13Le nouveau concept proposé est celui d’anthroposystème. Il est défini en tant que système complexe, hybride (Latour, 1999) et interactif8 entre deux ensembles organisés constitués par un (ou des) sociosystème(s) et un (ou des) écosystème(s), plus ou moins artificialisé(s). Ces systèmes se développent sur un territoire donné et évoluent selon une trajectoire temporelle. Les écosystèmes concernés sont occupés, aménagés et utilisés par les sociétés, ou sont nécessaires à leur vie et à leur développement. Selon la théorie des hiérarchies (Allen et Starr, 1982), ces écosystèmes peuvent être décomposés en plusieurs niveaux d’organisation emboîtés, chacun d’entre eux étant le siège de processus fonctionnels se déroulant dans une gamme déterminée d’échelles spatio-temporelles. Les sociosystèmes comprennent eux aussi des sous-systèmes fonctionnels qui interagissent entre eux afin de remplir les fonctions indispensables à toute organisation sociale. Ils interagissent également avec les écosystèmes de l’espace concerné puisque les sociétés vivant sur ce territoire utilisent et exploitent les ressources des milieux physiques et biologiques qu’ils y trouvent. Les sociosystèmes comprennent des groupes sociaux ayant parfois des intérêts divergents et des comportements propres vis-à-vis de l’utilisation et de la gestion de l’environnement, ce qui peut entraîner des crises et des conflits.

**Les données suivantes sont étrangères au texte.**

(* ===== verification/FatCases.v ===== *)
(** Cases of the FAT32 driver that go wrong, evaluated on a small volume in memory: names
    that are created but not found again, and a name that is read past its end. *)

From S2P Require Import Prelude Wire Disk FatName Fat FatDir.

Definition case_fs : FAT32Filesystem := mkFs 512 1 2 2 1 2 0 64 60 2 FAT32_FSINFO_UNKNOWN [].

(** The root directory is cluster 2 and has [used] short entries. *)
Definition case_bytes (used a : Z) : Z :=
  if ((1032 <=? a) && (a <? 1036)) || ((1544 <=? a) && (a <? 1548)) then (if a mod 4 =? 3 then 0x0F else 0xFF)
  else if (2048 <=? a) && (a <? 2048 + 32 * used) && ((a - 2048) mod 32 <? 11) then (if (a - 2048) mod 32 =? 0 then 65 + (a - 2048) / 32 else SPACE)
  else 0.
Definition case_world (used : Z) : World RamDisk := mkWorld (mkRam 512 64 (case_bytes used)) (λ _, Some (λ _, 170)) 0.
Definition case_root : Node := mkNode 2 0 true 2 0 0.

Definition create_and_look_up (used : Z) (names : list (list Z)) (name : list Z) : res (bool * option Node) :=
  '(fs, w) ← foldl (λ s n, '(fs, w) ← s; '(_, fs, w) ← fat32_vfs_create fs case_root n w; Ok (fs, w)) (Ok (case_fs, case_world used)) names;
  '(ok, fs, w) ← fat32_vfs_create fs case_root name w;
  '(node, _) ← fat32_vfs_lookup fs case_root name w;
  Ok (ok, node).

(** With 14 entries in use, two entries that fit the sector are found again; with 15 in use
    they go into a new cluster behind an entry that still marks the end of the directory. *)
Definition long_name : list Z := [108; 111; 110; 103; 32; 110; 97; 109; 101].

Example create_found : ∃ node, create_and_look_up 14 [] long_name = Ok (true, Some node).
Proof. eexists. vm_compute. reflexivity. Qed.

Example create_behind_end : create_and_look_up 15 [] long_name = Ok (true, None).
Proof. vm_compute. reflexivity. Qed.

(** "FOO." is stored as the short name "FOO". *)
Example create_trailing_dot : create_and_look_up 0 [] [70; 79; 79; 46] = Ok (true, None).
Proof. vm_compute. reflexivity. Qed.

(** "LONG_N~1" is stored as "LONG_N~2" once "long name" has taken its short name. *)
Example create_taken_short_name : create_and_look_up 0 [long_name] [76; 79; 78; 71; 95; 78; 126; 49] = Ok (true, None).
Proof. vm_compute. reflexivity. Qed.

(** A name that ends in the first byte of a three-byte character is read past its NUL. *)
Example create_reads_past_name : create_and_look_up 0 [] [97; 0xE0] = Fault.
Proof. vm_compute. reflexivity. Qed.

14Le concept d’anthroposystème est voisin du concept anglo-saxon de “socio-ecosystem” (Holling, 2000). Il lui a été préféré pour deux raisons : d’une part le terme écosystème est très connoté en français et a suscité des réactions de rejet de la part des sciences sociales qui reprochent (souvent à tort) aux écologistes d’exclure l’homme de leurs recherches. Le terme sociosystème est lui aussi très spécifique. Mais surtout, l’idée principale portée par le concept d’anthroposystèmes est l’interaction réciproque entre les systèmes sociaux et les systèmes écologiques. Nous ne sommes plus dans une démarche encore très répandue chez les scientifiques des sciences de la nature de systèmes utilisés et aménagés par l’homme. Nous sommes dans une démarche où l’usage des milieux et des ressources modèle, au moins partiellement, les structures sociales et les comportements des sociétés vis-à-vis de leurs territoires. La connaissance de cette interaction réciproque est à la fois un enjeu de recherche et un préalable indispensable à la mise en œuvre du concept de développement durable.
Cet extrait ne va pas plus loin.